No matter which end of the spectrum you find yourself on, I hope you have the opportunity to reflect on what you are thankful for as November’s days wind down.

I am most thankful for good health, the love and companionship of my husband, a cozy condo in a warm climate we call home, and the positive relationship I’ve nurtured and forged with each of my adult sons.

It’s a real gift, after suffering a mild heart attack in 2017, to see Nick and Kirk grow and evolve in their thirties … and a welcome change from the heavy-lifting of child rearing I experienced in the 1990s and early 2000s.

Near the top of my “thankfulness” list is the time, ability, and creative energy to write. I’m proud of each of the four books I’ve drafted, polished, and published since 2016. (Plus, since May 2018, I’ve worked diligently to generate and post 286 stories and poems here on my blog. That’s an average of seven pieces of free original content per month.)

If you are a regular follower or first-time visitor who has stumbled upon my page, I have wrapped up a Thanksgiving gift for you.

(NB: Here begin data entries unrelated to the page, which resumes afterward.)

(** The loop of [writei]; the inode changes only if a block was missing. *)
Lemma writei_loop_spec s ip src n : forall fuel tot off d di,
  file_env s ip -> disk_ok (sb s) d di -> 0 <= off -> 0 <= tot <= n ->
  off + (n - tot) <= MAXFILE * BSIZE -> n <= Z.of_nat (length src) -> enough off tot n fuel ->
  (exists d' di', writei_loop fuel ip src tot off n (file_state s ip d di) =
      Ret (off + (n - tot)) (file_state s ip d' di') /\
    extends (sb s) (wrote off (take (Z.to_nat (n - tot)) (drop (Z.to_nat tot) src))) d di d' di' /\
    (forall x, off <= x < off + (n - tot) -> fblock d' di' (x / BSIZE) <> 0) /\
    (di' = di \/ exists x, off <= x < off + (n - tot) /\ fblock d di (x / BSIZE) = 0)) \/
  writei_loop fuel ip src tot off n (file_state s ip d di) = Panic "balloc: out of blocks".
Proof.
  induction fuel as [|fuel IH]; intros tot off d di He Hd Hoff Htot Hmax Hsrc Hen;
    cbn [writei_loop]; destruct (Z.ltb_spec tot n) as [Hlt|Hge].
  1: { specialize (Hen Hlt). pose proof (Z.mod_pos_bound off BSIZE ltac:(reflexivity)). lia. }
  1,3: left; exists d, di; replace (n - tot) with 0 by lia; rewrite Z.add_0_r;
    (split; [done|]); (split; [|split; [lia|by left]]);
    apply (extends_weaken _ (fun _ => None)); [intros x _; apply wrote_nil|];
    destruct Hd; by apply extends_refl.
  destruct (enough_step off tot n fuel Hoff Hlt Hen) as [Hen' Hm].
  set (m := Z.min (n - tot) (BSIZE - off mod BSIZE)) in *.
  pose proof He as [Hip Hdev L]. destruct (datastart_pos _ _ L) as [HL1 HL2].
  assert (Hoff' : 0 <= off < MAXFILE * BSIZE) by lia.
  pose proof (div_block off Hoff') as Hb. pose proof (div_mod_step off m Hoff ltac:(lia)) as (Hmo&Hpos&_).
  rewrite bind_geti by done. cbn [i_dev set_di]. rewrite Hdev.
  destruct (bmap_spec s ip d di (off / BSIZE) He Hd Hb) as [(a&d1&di1&H1&H2&H3&H4&H5)|H1].
  2: { right. unfold mbind, kern_bind. by rewrite H1. }
  pose proof (extends_ok _ _ _ _ _ _ _ L Hd H2) as Hd1.
  rewrite (bind_Ret _ _ _ _ _ H1), bind_readb.
  2: { cbn. destruct (bw_owns _ _ _ (dk_wf _ _ _ Hd1) a) as [? _]; [|destruct L; lia].
       split; [done|]. right. by exists (off / BSIZE). }
  cbn [fsdisk file_state set_disk]. fold m. rewrite bind_logb.
  set (bs := take (Z.to_nat m) (drop (Z.to_nat tot) src)).
  assert (Hbs : length bs = Z.to_nat m) by (unfold bs; rewrite length_take, length_drop; lia).
  set (d2 := upd d1 a (put_at (d1 a) (Z.to_nat (off mod BSIZE)) bs)).
  assert (Hw : extends (sb s) (wrote off bs) d1 di1 d2 di1).
  { unfold d2. rewrite <- H3. eapply write_extends; try done; [lia|by rewrite H3]. }
  assert (Hex : extends (sb s) (wrote off bs) d di d2 di1).
  { apply (extends_weaken _ (over (wrote off bs) (fun _ => None))).
    - intros x _. unfold over. by destruct (wrote off bs x).
    - eapply extends_trans; [lia|by intros x [? ?]|exact H2|exact Hw]. }
  pose proof (extends_ok _ _ _ _ _ _ _ L Hd Hex) as Hd2.
  change (set_disk (upd _ a _) _) with (file_state s ip d2 di1).
  assert (Hkeep : forall x, off <= x < off + m -> fblock d2 di1 (x / BSIZE) <> 0).
  { intros x Hx. destruct (Hpos (x - off) ltac:(lia)) as [Ep _].
    replace (off + (x - off)) with x in Ep by lia. rewrite Ep.
    rewrite (ex_keep _ _ _ _ _ _ Hw) by (done || by rewrite H3). by rewrite H3. }
  destruct (IH (tot + m) (off + m) d2 di1 He Hd2) as [(d'&di'&E1&E2&E3&E4)|E1];
    [lia|lia|lia|lia|done| |by right].
  left. exists d', di'. replace (off + m + (n - (tot + m))) with (off + (n - tot)) in * by lia.
  split; [exact E1|]. split; [|split].
  - apply (extends_weaken _ (over (wrote (off + Z.of_nat (length bs))
      (take (Z.to_nat (n - (tot + m))) (drop (Z.to_nat (tot + m)) src))) (wrote off bs))).
    + intros x _. rewrite wrote_app. f_equal. unfold bs.
      replace (Z.to_nat (n - tot)) with (Z.to_nat m + Z.to_nat (n - (tot + m)))%nat by lia.
      rewrite <- take_take_drop, drop_drop. do 3 f_equal. lia.
    + rewrite Hbs, Z2Nat.id by lia.
      eapply extends_trans; [lia| |exact Hex|exact E2].
      intros x Hx%wrote_Some. apply Hkeep. lia.
  - intros x Hx. destruct (Z.lt_ge_cases x (off + m)); [|apply E3; lia].
    rewrite (ex_keep _ _ _ _ _ _ E2); [apply Hkeep; lia|apply div_block; lia|apply Hkeep; lia].
  - destruct (decide (fblock d di (off / BSIZE) = 0)) as [Hz|Hz].
    { right. exists off. split; [lia|done]. }
    destruct (H5 Hz) as [-> ->]. destruct E4 as [->|(x&Hx&Hxz)]; [by left|]. right. exists x.
    split; [lia|]. destruct (decide (fblock d di (x / BSIZE) = 0)) as [|Hnz]; [done|].
    rewrite (ex_keep _ _ _ _ _ _ Hex) in Hxz; [done|apply div_block; lia|done].
Qed.

(** ** Files *)

(** Inode [ip], cached and valid, is a file with contents. *)
Record file_ok (s : fs) (ip : nat) : Prop := {
  fo_env : file_env s ip;
  fo_disk : disk_ok (sb s) (fsdisk s) (i_di (inodeat s ip));
  fo_holes : no_holes (fsdisk s) (i_di (inodeat s ip));
  fo_di : dinode_ok (i_di (inodeat s ip));
  fo_inum : 0 <= i_inum (inodeat s ip) < sb_ninodes (sb s);
  fo_synced : dinode_at (sb s) (fsdisk s) (i_inum (inodeat s ip)) = i_di (inodeat s ip);
  fo_type : d_type (i_di (inodeat s ip)) <> T_DEV;
}.

Definition fsize (s : fs) (ip : nat) : Z := d_size (i_di (inodeat s ip)).

(** The bytes of the file. *)
Definition content (s : fs) (ip : nat) : list Z :=
  fbytes (fsdisk s) (i_di (inodeat s ip)) 0 (fsize s ip).

(** [dj] is another file, sharing no block with [di]. *)
Record apart (sp : superblock) (d : Z -> block) (di dj : dinode) : Prop := {
  ap_wf : blocks_wf sp d dj;
  ap_holes : no_holes d dj;
  ap_own b : owns d dj b -> ~ owns d di b;
}.

Lemma wf_addrs sp size d di :
  layout sp size -> blocks_wf sp d di -> Forall is_u32 (d_addrs di).
Proof.
  intros L Hw. apply Forall_lookup. intros k a Hk. pose proof (lookup_lt_Some _ _ _ Hk) as Hlt.
  rewrite (bw_len _ _ _ Hw) in Hlt. destruct (decide (a = 0)) as [->|Hnz]; [unfold is_u32; lia|].
  assert (Ho : owns d di a).
  { split; [done|]. destruct (decide (k = 12%nat)) as [->|Hne].
    - left. unfold indirect. by rewrite nth_lookup, Hk.
    - right. exists (Z.of_nat k). split; [change MAXFILE with 140; lia|]. unfold fblock, NDIRECT.
      rewrite (proj2 (Z.ltb_lt _ _)) by lia. by rewrite Nat2Z.id, nth_lookup, Hk. }
  destruct (bw_owns _ _ _ Hw a Ho) as [Hr _]. destruct (datastart_pos _ _ L), L. unfold is_u32. lia.
Qed.

(** Another file after this one was extended. *)
Lemma extends_apart sp size W d di d' di' dj :
  layout sp size -> extends sp W d di d' di' -> apart sp d di dj ->
  apart sp d' di' dj /\ (forall b, owns d' dj b <-> owns d dj b) /\
  forall x, 0 <= x < d_size dj -> fbyte d' dj x = fbyte d dj x.
Proof.
  intros L He [P1 P2 P3]. destruct (datastart_pos _ _ L) as [HL1 HL2].
  assert (Hsame : forall b, owns d dj b -> d' b = d b).
  { intros b Hb. destruct (bw_owns _ _ _ P1 b Hb) as [Hr Hu].
    apply (ex_frame _ _ _ _ _ _ He); [done|lia|by apply P3|]. intros [_ ?]. lia. }
  assert (Hfb : forall k, fblock d' dj k = fblock d dj k).
  { intros k. unfold fblock. destruct (k <? NDIRECT); [done|].
    destruct (Z.eqb_spec (indirect dj) 0) as [|Hnz]; [done|]. rewrite Hsame; [done|].
    split; [done|by left]. }
  assert (Hown : forall b, owns d' dj b <-> owns d dj b).
  { intros b. unfold owns. by setoid_rewrite Hfb. }
  split; [split|split; [exact Hown|]].
  - split; [apply P1| | |].
    + intros b Hb%Hown. destruct (bw_owns _ _ _ P1 b Hb) as [Hr Hu]. split; [done|].
      apply (ex_used _ _ _ _ _ _ He); [lia|by left].
    + intros j k Hj Hk. rewrite !Hfb. by apply P1.
    + intros k Hk. rewrite Hfb. by apply P1.
  - destruct P2 as [H1 H2]. split; [done|]. intros k Hk Hs. rewrite Hfb. by apply H2.
  - intros b Hb%Hown Ho. destruct (ex_own _ _ _ _ _ _ He b Ho) as [Hd|Hd]; [by apply (P3 b)|].
    destruct (bw_owns _ _ _ P1 b Hb) as [_ Hu]. congruence.
  - intros x Hx. unfold fbyte. rewrite Hfb. rewrite Hsame; [done|]. destruct P2 as [H1 H2].
    split; [apply H2|].
    + apply Z.div_pos; [lia|reflexivity].
    + pose proof (Z.mul_div_le x BSIZE ltac:(reflexivity)). lia.
    + right. exists (x / BSIZE). split; [apply div_block; lia|done].
Qed.

(** Another file after an inode was stored. *)
Lemma stored_apart sp size d inum dx d' di dj :
  layout sp size -> 0 <= inum < sb_ninodes sp -> inode_stored sp d inum dx d' ->
  blocks_wf sp d di -> apart sp d di dj ->
  apart sp d' di dj /\ (forall b, owns d' dj b <-> owns d dj b) /\
  forall x, 0 <= x < d_size dj -> fbyte d' dj x = fbyte d dj x.
Proof.
  intros L Hi Hs Hw [P1 P2 P3]. destruct P2 as [H1 H2]. split; [split|split].
  - by eapply stored_wf.
  - split; [done|]. intros k Hk Hsz. rewrite (stored_fblock sp size _ _ _ _ _ _ L Hi Hs P1). by apply H2.
  - intros b. rewrite (stored_owns sp size _ _ _ _ _ _ L Hi Hs P1).
    rewrite (stored_owns sp size _ _ _ _ _ _ L Hi Hs Hw). apply P3.
  - intros b. by apply (stored_owns sp size _ _ _ _ _ _ L Hi Hs).
  - intros x Hx. apply (stored_fbyte sp size d inum dx); try done; [lia|]. apply H2.
    + apply Z.div_pos; [lia|reflexivity].
    + pose proof (Z.mul_div_le x BSIZE ltac:(reflexivity)). lia.
Qed.

Lemma fbytes_lookup d di off n k :
  (k < Z.to_nat n)%nat -> fbytes d di off n !! k = Some (fbyte d di (off + Z.of_nat k)).
Proof. intros Hk. unfold fbytes. by rewrite list_lookup_fmap, lookup_seq_lt. Qed.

Through November 25, go to Amazon and download your free Kindle copy of I Think I’ll Prune the Lemon Tree, my latest book. (By the way, if you live outside the U.S., I believe many of you will be able to download a copy through your local Amazon connection.)

If you’re an independent writer like me, you know how important and challenging it is to try to build traction with a community of readers. Online reviews help immensely.

So, once you finish reading my anthology of thirty-nine whimsical and serious essays, I hope you’ll take a moment to rate and/or review my book online.

Thank you to my loyal followers, and happy reading!

Lingering Light

Inviting but ominous as an empty bench, November casts its lingering light over Phoenix. It fades from somewhere to nowhere, between the gauzy clouds, beyond the distant mountains.